Only one stretch of the records below is wanted: the lines from the one holding "(Forall (λ e, clean_if_checker e = true) (events_since" through the one holding "destruct (fix_loop host". Return it exactly, both ends included.

--

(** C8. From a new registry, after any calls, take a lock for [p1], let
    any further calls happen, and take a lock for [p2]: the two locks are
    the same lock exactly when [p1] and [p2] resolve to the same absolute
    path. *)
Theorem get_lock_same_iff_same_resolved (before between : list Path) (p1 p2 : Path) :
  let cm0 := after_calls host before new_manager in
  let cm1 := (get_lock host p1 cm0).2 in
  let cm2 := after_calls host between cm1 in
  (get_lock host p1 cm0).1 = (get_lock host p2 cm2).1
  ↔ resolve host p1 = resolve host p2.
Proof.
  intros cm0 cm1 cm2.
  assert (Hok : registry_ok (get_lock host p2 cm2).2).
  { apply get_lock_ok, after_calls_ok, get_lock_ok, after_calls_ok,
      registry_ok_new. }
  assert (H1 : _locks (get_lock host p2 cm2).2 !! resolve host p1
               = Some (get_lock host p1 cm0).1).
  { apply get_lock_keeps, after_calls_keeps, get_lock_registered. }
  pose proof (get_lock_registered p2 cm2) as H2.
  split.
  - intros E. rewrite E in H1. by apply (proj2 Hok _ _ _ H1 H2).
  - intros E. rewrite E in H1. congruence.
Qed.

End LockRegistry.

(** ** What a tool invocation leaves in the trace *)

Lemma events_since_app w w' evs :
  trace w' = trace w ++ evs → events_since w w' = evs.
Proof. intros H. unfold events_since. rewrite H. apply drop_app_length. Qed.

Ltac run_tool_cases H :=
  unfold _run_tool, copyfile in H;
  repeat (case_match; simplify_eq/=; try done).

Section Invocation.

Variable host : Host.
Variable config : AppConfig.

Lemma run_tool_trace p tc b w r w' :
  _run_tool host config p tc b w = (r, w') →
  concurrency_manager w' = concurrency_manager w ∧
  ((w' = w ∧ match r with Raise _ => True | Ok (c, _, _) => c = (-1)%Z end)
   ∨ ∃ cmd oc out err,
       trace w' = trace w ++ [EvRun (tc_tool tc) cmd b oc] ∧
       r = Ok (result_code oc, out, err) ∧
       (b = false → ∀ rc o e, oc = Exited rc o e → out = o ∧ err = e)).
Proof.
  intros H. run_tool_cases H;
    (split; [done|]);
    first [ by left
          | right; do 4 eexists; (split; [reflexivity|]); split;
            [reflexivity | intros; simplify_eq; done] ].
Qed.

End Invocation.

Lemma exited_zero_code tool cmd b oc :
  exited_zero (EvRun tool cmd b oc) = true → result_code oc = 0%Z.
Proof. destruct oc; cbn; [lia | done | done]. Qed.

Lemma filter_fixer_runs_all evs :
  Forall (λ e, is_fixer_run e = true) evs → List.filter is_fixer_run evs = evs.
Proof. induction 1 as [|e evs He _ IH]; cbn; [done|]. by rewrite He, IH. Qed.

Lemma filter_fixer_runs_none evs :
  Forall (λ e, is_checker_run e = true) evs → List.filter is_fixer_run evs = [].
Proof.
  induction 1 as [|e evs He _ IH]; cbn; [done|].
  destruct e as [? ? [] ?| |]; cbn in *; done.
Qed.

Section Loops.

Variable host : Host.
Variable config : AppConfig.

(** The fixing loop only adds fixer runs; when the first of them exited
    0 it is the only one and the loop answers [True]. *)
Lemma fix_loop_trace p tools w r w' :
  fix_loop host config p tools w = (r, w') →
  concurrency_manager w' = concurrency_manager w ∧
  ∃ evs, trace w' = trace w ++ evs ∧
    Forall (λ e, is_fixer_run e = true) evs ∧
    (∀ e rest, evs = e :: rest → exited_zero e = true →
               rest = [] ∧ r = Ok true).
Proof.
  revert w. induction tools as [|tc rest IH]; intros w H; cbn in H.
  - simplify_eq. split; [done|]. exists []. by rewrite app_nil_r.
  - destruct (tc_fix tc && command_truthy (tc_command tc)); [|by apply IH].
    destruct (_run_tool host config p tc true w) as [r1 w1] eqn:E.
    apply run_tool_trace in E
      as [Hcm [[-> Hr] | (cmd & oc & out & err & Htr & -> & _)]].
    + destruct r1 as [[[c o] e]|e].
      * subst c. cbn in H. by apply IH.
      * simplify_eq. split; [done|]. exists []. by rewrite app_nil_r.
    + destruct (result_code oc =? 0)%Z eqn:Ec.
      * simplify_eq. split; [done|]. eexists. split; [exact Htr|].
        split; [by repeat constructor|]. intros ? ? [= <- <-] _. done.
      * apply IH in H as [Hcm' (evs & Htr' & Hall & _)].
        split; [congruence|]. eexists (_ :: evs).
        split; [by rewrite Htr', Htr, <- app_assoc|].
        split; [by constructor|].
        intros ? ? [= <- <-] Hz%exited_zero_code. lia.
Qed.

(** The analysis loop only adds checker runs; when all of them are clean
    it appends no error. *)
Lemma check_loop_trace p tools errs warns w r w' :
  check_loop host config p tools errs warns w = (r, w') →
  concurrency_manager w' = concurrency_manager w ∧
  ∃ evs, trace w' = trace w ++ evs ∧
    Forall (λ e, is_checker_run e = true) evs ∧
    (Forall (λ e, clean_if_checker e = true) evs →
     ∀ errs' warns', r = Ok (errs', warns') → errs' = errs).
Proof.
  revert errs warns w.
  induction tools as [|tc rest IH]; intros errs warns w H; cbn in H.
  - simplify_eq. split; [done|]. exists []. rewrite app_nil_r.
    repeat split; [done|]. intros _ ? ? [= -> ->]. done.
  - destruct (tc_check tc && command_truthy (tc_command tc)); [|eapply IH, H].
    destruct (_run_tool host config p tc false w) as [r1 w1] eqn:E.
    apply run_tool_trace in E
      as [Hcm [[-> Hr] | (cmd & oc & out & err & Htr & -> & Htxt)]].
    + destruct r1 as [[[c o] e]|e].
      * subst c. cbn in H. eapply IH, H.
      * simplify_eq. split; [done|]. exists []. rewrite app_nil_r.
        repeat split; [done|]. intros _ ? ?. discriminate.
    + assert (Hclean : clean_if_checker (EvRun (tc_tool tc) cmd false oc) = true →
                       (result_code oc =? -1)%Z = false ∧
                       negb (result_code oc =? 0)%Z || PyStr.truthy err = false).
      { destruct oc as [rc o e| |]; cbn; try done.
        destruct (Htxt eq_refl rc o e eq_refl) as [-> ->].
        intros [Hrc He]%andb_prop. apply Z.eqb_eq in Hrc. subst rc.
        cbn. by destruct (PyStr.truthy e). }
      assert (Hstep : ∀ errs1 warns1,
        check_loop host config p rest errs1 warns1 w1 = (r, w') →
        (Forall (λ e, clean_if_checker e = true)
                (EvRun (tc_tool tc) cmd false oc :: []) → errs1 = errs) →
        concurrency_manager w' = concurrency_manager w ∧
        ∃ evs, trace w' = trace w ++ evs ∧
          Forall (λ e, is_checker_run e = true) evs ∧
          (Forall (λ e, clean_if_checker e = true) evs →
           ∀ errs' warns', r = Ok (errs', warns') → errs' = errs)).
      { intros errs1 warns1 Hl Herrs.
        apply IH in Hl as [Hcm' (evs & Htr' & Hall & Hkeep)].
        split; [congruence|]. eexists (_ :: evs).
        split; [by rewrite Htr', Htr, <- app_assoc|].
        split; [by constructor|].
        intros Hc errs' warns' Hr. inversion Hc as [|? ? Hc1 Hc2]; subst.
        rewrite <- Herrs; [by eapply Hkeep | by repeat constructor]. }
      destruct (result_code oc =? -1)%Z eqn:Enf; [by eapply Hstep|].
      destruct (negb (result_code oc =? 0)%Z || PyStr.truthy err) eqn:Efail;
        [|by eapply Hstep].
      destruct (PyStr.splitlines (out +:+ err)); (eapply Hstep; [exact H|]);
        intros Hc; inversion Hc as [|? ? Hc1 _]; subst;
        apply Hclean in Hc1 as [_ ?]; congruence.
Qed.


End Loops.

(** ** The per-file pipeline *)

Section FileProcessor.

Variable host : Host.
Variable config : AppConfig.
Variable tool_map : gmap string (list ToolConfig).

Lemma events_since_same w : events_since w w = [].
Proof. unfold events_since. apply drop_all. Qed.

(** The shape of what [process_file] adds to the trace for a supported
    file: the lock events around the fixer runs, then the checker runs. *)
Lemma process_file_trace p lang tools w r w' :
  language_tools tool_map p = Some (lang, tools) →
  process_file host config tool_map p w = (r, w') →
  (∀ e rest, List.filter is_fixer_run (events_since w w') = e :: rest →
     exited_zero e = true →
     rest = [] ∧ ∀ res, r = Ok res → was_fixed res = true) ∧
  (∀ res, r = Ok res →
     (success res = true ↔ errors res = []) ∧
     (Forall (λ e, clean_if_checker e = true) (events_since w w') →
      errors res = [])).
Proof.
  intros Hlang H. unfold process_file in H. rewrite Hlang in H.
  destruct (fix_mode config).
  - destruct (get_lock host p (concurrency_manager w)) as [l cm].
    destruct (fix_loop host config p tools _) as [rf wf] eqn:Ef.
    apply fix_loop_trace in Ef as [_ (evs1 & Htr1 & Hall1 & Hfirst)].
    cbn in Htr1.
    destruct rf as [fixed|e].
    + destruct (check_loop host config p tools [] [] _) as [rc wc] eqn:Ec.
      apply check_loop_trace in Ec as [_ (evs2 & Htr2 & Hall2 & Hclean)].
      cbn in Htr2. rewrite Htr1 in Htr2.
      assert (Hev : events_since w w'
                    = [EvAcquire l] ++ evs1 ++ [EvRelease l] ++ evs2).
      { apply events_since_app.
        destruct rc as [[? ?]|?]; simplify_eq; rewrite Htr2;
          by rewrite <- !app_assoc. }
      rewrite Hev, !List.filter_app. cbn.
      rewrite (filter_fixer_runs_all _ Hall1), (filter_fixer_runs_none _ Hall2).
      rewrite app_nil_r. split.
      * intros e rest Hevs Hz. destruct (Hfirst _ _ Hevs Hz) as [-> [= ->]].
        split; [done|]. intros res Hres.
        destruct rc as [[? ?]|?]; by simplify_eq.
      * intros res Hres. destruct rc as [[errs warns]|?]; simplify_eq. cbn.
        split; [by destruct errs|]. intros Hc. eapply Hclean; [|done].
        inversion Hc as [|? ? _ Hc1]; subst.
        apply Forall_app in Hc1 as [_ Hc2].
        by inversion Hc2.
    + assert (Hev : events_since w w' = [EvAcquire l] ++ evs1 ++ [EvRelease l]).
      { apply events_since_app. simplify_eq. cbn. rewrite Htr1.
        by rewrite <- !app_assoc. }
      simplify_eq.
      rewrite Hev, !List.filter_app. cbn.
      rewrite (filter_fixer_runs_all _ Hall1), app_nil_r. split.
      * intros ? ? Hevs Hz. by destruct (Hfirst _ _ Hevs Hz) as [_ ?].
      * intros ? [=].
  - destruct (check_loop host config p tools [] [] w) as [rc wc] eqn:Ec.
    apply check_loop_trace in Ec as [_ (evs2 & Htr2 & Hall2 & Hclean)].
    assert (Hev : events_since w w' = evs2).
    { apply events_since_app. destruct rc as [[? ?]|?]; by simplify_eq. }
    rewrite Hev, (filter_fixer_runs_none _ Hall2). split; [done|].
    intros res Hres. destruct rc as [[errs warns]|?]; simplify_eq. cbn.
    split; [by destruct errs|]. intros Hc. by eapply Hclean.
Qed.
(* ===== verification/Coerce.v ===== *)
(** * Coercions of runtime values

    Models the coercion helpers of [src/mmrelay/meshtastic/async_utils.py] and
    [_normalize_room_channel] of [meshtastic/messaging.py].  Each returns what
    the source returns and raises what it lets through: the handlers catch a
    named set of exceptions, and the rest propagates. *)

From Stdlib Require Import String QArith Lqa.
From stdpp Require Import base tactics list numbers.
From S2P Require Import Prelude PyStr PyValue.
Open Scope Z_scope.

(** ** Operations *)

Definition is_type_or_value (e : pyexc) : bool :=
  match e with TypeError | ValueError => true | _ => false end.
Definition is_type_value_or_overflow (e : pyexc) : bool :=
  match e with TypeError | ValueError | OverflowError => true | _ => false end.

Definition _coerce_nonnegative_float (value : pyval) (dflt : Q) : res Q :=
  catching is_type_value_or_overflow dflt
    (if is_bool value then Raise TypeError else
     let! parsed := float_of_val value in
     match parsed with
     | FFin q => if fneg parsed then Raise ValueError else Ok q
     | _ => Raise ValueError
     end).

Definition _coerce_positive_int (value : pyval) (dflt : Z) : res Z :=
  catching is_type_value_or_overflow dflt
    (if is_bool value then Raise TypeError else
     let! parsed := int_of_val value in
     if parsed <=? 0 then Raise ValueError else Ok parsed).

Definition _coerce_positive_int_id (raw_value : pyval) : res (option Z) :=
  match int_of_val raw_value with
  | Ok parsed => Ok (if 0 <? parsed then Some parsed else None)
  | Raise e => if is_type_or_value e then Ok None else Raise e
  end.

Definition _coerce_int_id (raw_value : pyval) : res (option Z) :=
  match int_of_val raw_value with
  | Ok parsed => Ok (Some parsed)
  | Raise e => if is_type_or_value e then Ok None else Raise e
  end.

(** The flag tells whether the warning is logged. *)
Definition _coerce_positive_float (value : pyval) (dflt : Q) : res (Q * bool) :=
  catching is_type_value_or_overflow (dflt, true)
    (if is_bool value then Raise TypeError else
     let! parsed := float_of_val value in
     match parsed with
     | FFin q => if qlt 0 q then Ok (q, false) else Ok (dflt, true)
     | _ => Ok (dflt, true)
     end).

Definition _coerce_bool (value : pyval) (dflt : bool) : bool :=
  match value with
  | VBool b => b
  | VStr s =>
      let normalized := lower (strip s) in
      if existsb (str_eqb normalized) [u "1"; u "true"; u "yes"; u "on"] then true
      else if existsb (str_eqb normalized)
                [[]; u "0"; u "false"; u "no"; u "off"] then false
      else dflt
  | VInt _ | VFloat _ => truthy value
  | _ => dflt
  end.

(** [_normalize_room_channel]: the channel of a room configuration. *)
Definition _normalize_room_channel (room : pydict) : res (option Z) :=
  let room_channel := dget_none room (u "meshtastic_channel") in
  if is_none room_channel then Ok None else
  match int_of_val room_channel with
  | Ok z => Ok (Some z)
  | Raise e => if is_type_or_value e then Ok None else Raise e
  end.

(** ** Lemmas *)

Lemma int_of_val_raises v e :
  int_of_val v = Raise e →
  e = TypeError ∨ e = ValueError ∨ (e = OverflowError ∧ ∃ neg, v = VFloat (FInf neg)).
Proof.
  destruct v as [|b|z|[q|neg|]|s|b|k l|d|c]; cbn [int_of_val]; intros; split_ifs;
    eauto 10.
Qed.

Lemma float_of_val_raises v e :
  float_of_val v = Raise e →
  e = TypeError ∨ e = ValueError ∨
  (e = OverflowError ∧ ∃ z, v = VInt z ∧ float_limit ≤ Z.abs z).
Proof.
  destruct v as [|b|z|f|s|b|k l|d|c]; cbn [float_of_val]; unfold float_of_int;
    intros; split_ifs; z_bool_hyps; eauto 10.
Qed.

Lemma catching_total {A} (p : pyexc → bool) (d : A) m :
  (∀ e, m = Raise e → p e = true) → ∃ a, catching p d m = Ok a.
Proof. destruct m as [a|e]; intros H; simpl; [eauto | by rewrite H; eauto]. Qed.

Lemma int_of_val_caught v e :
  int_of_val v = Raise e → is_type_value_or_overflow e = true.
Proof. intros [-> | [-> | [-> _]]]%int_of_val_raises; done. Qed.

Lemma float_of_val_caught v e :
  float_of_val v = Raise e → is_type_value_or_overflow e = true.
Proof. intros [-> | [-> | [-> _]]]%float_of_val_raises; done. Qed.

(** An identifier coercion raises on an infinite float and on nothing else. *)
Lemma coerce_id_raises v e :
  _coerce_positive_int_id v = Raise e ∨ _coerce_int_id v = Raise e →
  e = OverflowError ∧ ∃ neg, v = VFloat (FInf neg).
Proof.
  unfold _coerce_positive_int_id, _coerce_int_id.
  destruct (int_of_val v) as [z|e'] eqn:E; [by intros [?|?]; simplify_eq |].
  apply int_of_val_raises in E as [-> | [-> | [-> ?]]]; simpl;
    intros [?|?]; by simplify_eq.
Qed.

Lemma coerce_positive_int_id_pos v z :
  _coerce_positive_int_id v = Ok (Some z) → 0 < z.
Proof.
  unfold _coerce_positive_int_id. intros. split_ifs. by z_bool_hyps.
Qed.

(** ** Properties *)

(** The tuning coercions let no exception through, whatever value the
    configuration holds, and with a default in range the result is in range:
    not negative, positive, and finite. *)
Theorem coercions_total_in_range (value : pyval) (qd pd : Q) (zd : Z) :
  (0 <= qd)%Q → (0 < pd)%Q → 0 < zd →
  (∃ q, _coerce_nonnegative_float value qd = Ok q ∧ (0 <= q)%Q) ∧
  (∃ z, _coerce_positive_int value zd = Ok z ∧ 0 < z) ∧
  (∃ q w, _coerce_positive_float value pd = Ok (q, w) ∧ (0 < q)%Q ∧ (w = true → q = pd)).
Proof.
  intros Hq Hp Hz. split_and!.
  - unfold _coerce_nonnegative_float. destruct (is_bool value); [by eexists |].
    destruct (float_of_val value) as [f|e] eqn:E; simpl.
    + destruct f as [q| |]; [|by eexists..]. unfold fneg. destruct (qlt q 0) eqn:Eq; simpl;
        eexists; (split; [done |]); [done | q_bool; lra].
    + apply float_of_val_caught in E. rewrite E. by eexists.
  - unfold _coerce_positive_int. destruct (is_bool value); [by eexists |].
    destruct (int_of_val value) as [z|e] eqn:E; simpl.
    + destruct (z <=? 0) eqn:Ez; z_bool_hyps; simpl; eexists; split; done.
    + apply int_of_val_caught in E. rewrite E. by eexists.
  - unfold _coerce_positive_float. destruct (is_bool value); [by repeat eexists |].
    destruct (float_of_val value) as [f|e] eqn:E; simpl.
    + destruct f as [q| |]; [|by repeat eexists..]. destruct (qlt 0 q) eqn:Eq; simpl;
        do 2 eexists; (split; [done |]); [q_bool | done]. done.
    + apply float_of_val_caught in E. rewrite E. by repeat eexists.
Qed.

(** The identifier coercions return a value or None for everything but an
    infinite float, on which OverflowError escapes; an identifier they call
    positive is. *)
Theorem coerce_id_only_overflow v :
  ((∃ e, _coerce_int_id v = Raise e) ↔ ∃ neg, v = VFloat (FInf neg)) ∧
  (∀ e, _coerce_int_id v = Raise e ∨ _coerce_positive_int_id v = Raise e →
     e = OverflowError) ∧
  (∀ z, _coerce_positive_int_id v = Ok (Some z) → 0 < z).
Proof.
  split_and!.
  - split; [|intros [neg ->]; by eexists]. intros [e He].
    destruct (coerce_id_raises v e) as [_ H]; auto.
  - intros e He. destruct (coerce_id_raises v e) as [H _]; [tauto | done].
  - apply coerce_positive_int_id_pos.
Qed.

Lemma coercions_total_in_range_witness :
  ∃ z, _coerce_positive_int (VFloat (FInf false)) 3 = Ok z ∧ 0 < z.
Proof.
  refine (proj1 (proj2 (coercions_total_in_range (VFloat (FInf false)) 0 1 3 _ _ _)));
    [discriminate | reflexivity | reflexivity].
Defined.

--

» Answer box:
     (Forall (λ e, clean_if_checker e = true) (events_since w w') →
      errors res = [])).
Proof.
  intros Hlang H. unfold process_file in H. rewrite Hlang in H.
  destruct (fix_mode config).
  - destruct (get_lock host p (concurrency_manager w)) as [l cm].
    destruct (fix_loop host config p tools _) as [rf wf] eqn:Ef.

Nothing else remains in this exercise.